Il principio di solidarietà [la solidarietà] non è un sentimento di vaga compassione o di superficiale intenerimento per i mali di tante persone, vicine o lontane. Al contrario, è la determinazione ferma e perseverante di impegnarsi per il bene comune, ossia per il bene di tutti e di ciascun o, perché tutti siamo veramente responsabili di tutti” (Sollicitudo rei socialis, 38).

Il principio del bene comune Per bene comune si intende l’insieme di quelle condizioni della vita sociale che permettono sia alle collettività sia ai singoli membri, di raggiungere la propria perfezione più pienamente e più celermente” (Gaudium et spes, 26)

Dai dogmi a noi “Per conoscere ciò che è il dogma non sono le necessità attuali delle anime che bisogna studiare, ma il dogma stesso, e il suo studio ci permetterà di scoprire e di suscitare nelle anime aspirazioni molto più profonde che non i bisogni attuali di cui si parla”. Oggi alla Chiesa si chiede di partire dai bisogni delle anime e quindi di non essere troppo intransigente nel tono, non troppo sublime nelle proposte che fa, non troppo tragica nella giustizia che annuncia.

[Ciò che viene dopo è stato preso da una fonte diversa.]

(* ===== verification/HwrRhino.v ===== *)
(** * The RHINO hardware region driver: [src/borph/kernel/hwr/hwrtype_rhino.c]

    Serial configuration of the Spartan-6 over SPI, register access over the
    GPMC bus, device reservation, module init and cleanup.  The FPGA, the SPI
    core and the memory map are parameters of the model: the value of an input
    pin at each poll, the status of each SPI message and the moments at which
    the completions run, the halfword the FPGA presents on the bus, and the
    answers of the resource manager. *)
From stdpp Require Import base list gmap strings.
From S2P Require Import Prelude Bof Hwr Driver.
From Stdlib Require Import ZArith Lia.

(** ** Pins, waits and windows *)
Definition PROG_B : Z := 126.
Definition INIT_B : Z := 127.
Definition INIT_B_DIR : Z := 129.
Definition DONE : Z := 128.
Definition CFG_INITB_WAIT : Z := 4000000.
Definition CFG_DONE_WAIT : Z := 100000.
Definition FPGA_VCCINT : Z := 99.
Definition FPGA_VCCO_AUX : Z := 100.
Definition FPGA_VCCMGT : Z := 101.
Definition FPGA_CS0_BASE : Z := 0x08000000.
Definition FPGA_CS1_BASE : Z := 0x10000000.
Definition FPGA_CS2_BASE : Z := 0x18000000.
Definition FPGA_CS3_BASE : Z := 0x20000000.
Definition FPGA_CS4_BASE : Z := 0x28000000.
Definition FPGA_CS5_BASE : Z := 0x38000000.
Definition SZ_128M : Z := 0x08000000.

(** What the driver does to the outside, in order. *)
Inductive event : Type :=
| GpioOut (gpio value : Z)
| GpioDirIn (gpio : Z)
| SpiSend (data : list Z) (status : Z).

(** A queued configuration segment: its data and its [last] flag. *)
Record config_transfer_part : Type := Ctp {
  ctp_data : list Z;
  ctp_last : bool
}.

(** [rhino_fpga_map_t]: the base and the mapping of each chip select; 0 is NULL. *)
Record fpga_map : Type := FpgaMap {
  cs_base : list Z;
  cs_virtual : list Z
}.

(** ** Driver state

    [r_sem] is the count of [rhino_mutex]; [r_sig], whether a signal interrupts
    a sleeping [down_interruptible]; [r_spi], whether [rhino_fpga] is set;
    [r_parts], [config_transfer_parts]; [r_done], the count of the completion
    [configuration_data_sent]; [r_pend], the messages the SPI core has queued,
    oldest first; [r_nmsg], [r_nchk] and [r_polls] count finished messages,
    loop check points and pin reads; [r_log], the events, newest first;
    [r_iobuf] the static I/O buffer pointer; [r_page], [r_cache], [r_spidrv]
    whether the page, the slab cache and the SPI driver are there; [r_bus] the
    bus map; [r_regions] and [r_maps] the memory regions and mappings held;
    [r_writes] the halfword writes on the bus, newest first. *)
Record rhino : Type := Rhino {
  r_sem : Z;
  r_sig : bool;
  r_spi : bool;
  r_parts : Z;
  r_done : Z;
  r_pend : list config_transfer_part;
  r_nmsg : nat;
  r_nchk : nat;
  r_polls : nat;
  r_log : list event;
  r_iobuf : option Z;
  r_page : bool;
  r_cache : bool;
  r_spidrv : bool;
  r_bus : option fpga_map;
  r_regions : list Z;
  r_maps : list Z;
  r_writes : list (Z * Z)
}.

Definition with_r_sem (v : Z) (s : rhino) : rhino :=
  Rhino v (r_sig s) (r_spi s) (r_parts s) (r_done s) (r_pend s) (r_nmsg s) (r_nchk s)
    (r_polls s) (r_log s) (r_iobuf s) (r_page s) (r_cache s) (r_spidrv s) (r_bus s)
    (r_regions s) (r_maps s) (r_writes s).
Definition with_r_sig (v : bool) (s : rhino) : rhino :=
  Rhino (r_sem s) v (r_spi s) (r_parts s) (r_done s) (r_pend s) (r_nmsg s) (r_nchk s)
    (r_polls s) (r_log s) (r_iobuf s) (r_page s) (r_cache s) (r_spidrv s) (r_bus s)
    (r_regions s) (r_maps s) (r_writes s).
Definition with_r_spi (v : bool) (s : rhino) : rhino :=
  Rhino (r_sem s) (r_sig s) v (r_parts s) (r_done s) (r_pend s) (r_nmsg s) (r_nchk s)
    (r_polls s) (r_log s) (r_iobuf s) (r_page s) (r_cache s) (r_spidrv s) (r_bus s)
    (r_regions s) (r_maps s) (r_writes s).
Definition with_r_parts (v : Z) (s : rhino) : rhino :=
  Rhino (r_sem s) (r_sig s) (r_spi s) v (r_done s) (r_pend s) (r_nmsg s) (r_nchk s)
    (r_polls s) (r_log s) (r_iobuf s) (r_page s) (r_cache s) (r_spidrv s) (r_bus s)
    (r_regions s) (r_maps s) (r_writes s).
Definition with_r_done (v : Z) (s : rhino) : rhino :=
  Rhino (r_sem s) (r_sig s) (r_spi s) (r_parts s) v (r_pend s) (r_nmsg s) (r_nchk s)
    (r_polls s) (r_log s) (r_iobuf s) (r_page s) (r_cache s) (r_spidrv s) (r_bus s)
    (r_regions s) (r_maps s) (r_writes s).
Definition with_r_pend (v : list config_transfer_part) (s : rhino) : rhino :=
  Rhino (r_sem s) (r_sig s) (r_spi s) (r_parts s) (r_done s) v (r_nmsg s) (r_nchk s)
    (r_polls s) (r_log s) (r_iobuf s) (r_page s) (r_cache s) (r_spidrv s) (r_bus s)
    (r_regions s) (r_maps s) (r_writes s).
Definition with_r_nmsg (v : nat) (s : rhino) : rhino :=
  Rhino (r_sem s) (r_sig s) (r_spi s) (r_parts s) (r_done s) (r_pend s) v (r_nchk s)
    (r_polls s) (r_log s) (r_iobuf s) (r_page s) (r_cache s) (r_spidrv s) (r_bus s)
    (r_regions s) (r_maps s) (r_writes s).
Definition with_r_nchk (v : nat) (s : rhino) : rhino :=
  Rhino (r_sem s) (r_sig s) (r_spi s) (r_parts s) (r_done s) (r_pend s) (r_nmsg s) v
    (r_polls s) (r_log s) (r_iobuf s) (r_page s) (r_cache s) (r_spidrv s) (r_bus s)
    (r_regions s) (r_maps s) (r_writes s).
Definition with_r_polls (v : nat) (s : rhino) : rhino :=
  Rhino (r_sem s) (r_sig s) (r_spi s) (r_parts s) (r_done s) (r_pend s) (r_nmsg s)
    (r_nchk s) v (r_log s) (r_iobuf s) (r_page s) (r_cache s) (r_spidrv s) (r_bus s)
    (r_regions s) (r_maps s) (r_writes s).
Definition with_r_log (v : list event) (s : rhino) : rhino :=
  Rhino (r_sem s) (r_sig s) (r_spi s) (r_parts s) (r_done s) (r_pend s) (r_nmsg s)
    (r_nchk s) (r_polls s) v (r_iobuf s) (r_page s) (r_cache s) (r_spidrv s) (r_bus s)
    (r_regions s) (r_maps s) (r_writes s).
Definition with_r_iobuf (v : option Z) (s : rhino) : rhino :=
  Rhino (r_sem s) (r_sig s) (r_spi s) (r_parts s) (r_done s) (r_pend s) (r_nmsg s)
    (r_nchk s) (r_polls s) (r_log s) v (r_page s) (r_cache s) (r_spidrv s) (r_bus s)
    (r_regions s) (r_maps s) (r_writes s).
Definition with_r_page (v : bool) (s : rhino) : rhino :=
  Rhino (r_sem s) (r_sig s) (r_spi s) (r_parts s) (r_done s) (r_pend s) (r_nmsg s)
    (r_nchk s) (r_polls s) (r_log s) (r_iobuf s) v (r_cache s) (r_spidrv s) (r_bus s)
    (r_regions s) (r_maps s) (r_writes s).
Definition with_r_cache (v : bool) (s : rhino) : rhino :=
  Rhino (r_sem s) (r_sig s) (r_spi s) (r_parts s) (r_done s) (r_pend s) (r_nmsg s)
    (r_nchk s) (r_polls s) (r_log s) (r_iobuf s) (r_page s) v (r_spidrv s) (r_bus s)
    (r_regions s) (r_maps s) (r_writes s).
Definition with_r_spidrv (v : bool) (s : rhino) : rhino :=
  Rhino (r_sem s) (r_sig s) (r_spi s) (r_parts s) (r_done s) (r_pend s) (r_nmsg s)
    (r_nchk s) (r_polls s) (r_log s) (r_iobuf s) (r_page s) (r_cache s) v (r_bus s)
    (r_regions s) (r_maps s) (r_writes s).
Definition with_r_bus (v : option fpga_map) (s : rhino) : rhino :=
  Rhino (r_sem s) (r_sig s) (r_spi s) (r_parts s) (r_done s) (r_pend s) (r_nmsg s)
    (r_nchk s) (r_polls s) (r_log s) (r_iobuf s) (r_page s) (r_cache s) (r_spidrv s) v
    (r_regions s) (r_maps s) (r_writes s).
Definition with_r_regions (v : list Z) (s : rhino) : rhino :=
  Rhino (r_sem s) (r_sig s) (r_spi s) (r_parts s) (r_done s) (r_pend s) (r_nmsg s)
    (r_nchk s) (r_polls s) (r_log s) (r_iobuf s) (r_page s) (r_cache s) (r_spidrv s)
    (r_bus s) v (r_maps s) (r_writes s).
Definition with_r_maps (v : list Z) (s : rhino) : rhino :=
  Rhino (r_sem s) (r_sig s) (r_spi s) (r_parts s) (r_done s) (r_pend s) (r_nmsg s)
    (r_nchk s) (r_polls s) (r_log s) (r_iobuf s) (r_page s) (r_cache s) (r_spidrv s)
    (r_bus s) (r_regions s) v (r_writes s).
Definition with_r_writes (v : list (Z * Z)) (s : rhino) : rhino :=
  Rhino (r_sem s) (r_sig s) (r_spi s) (r_parts s) (r_done s) (r_pend s) (r_nmsg s)
    (r_nchk s) (r_polls s) (r_log s) (r_iobuf s) (r_page s) (r_cache s) (r_spidrv s)
    (r_bus s) (r_regions s) (r_maps s) v.

Abbreviation RK := (M (kstate rhino)).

Si vorrebbe renderla accessibile al gran numero di anime meno innamorate della verità che della libertà, degli ideali umani che della perfezione soprannaturale, dei diritti di Dio che dei propri diritti. Ma la Chiesa non può commettere l’errore di sminuire la gloria di Dio, subordinando le sue intenzioni alle nostre”.

Il peccato dell’Angelo Il principio moderno di autonomia del soggetto produce il peccato di infedeltà al dogma, che San Tommaso paragona al peccato dell’angelo decaduto. Secondo Garrigou Lagrange: “Quello che l’anima moderna non sa più, quello di cui è gravemente colpevole di non sapere più, è che Dio è Dio e che noi per noi stessi non siamo nulla”.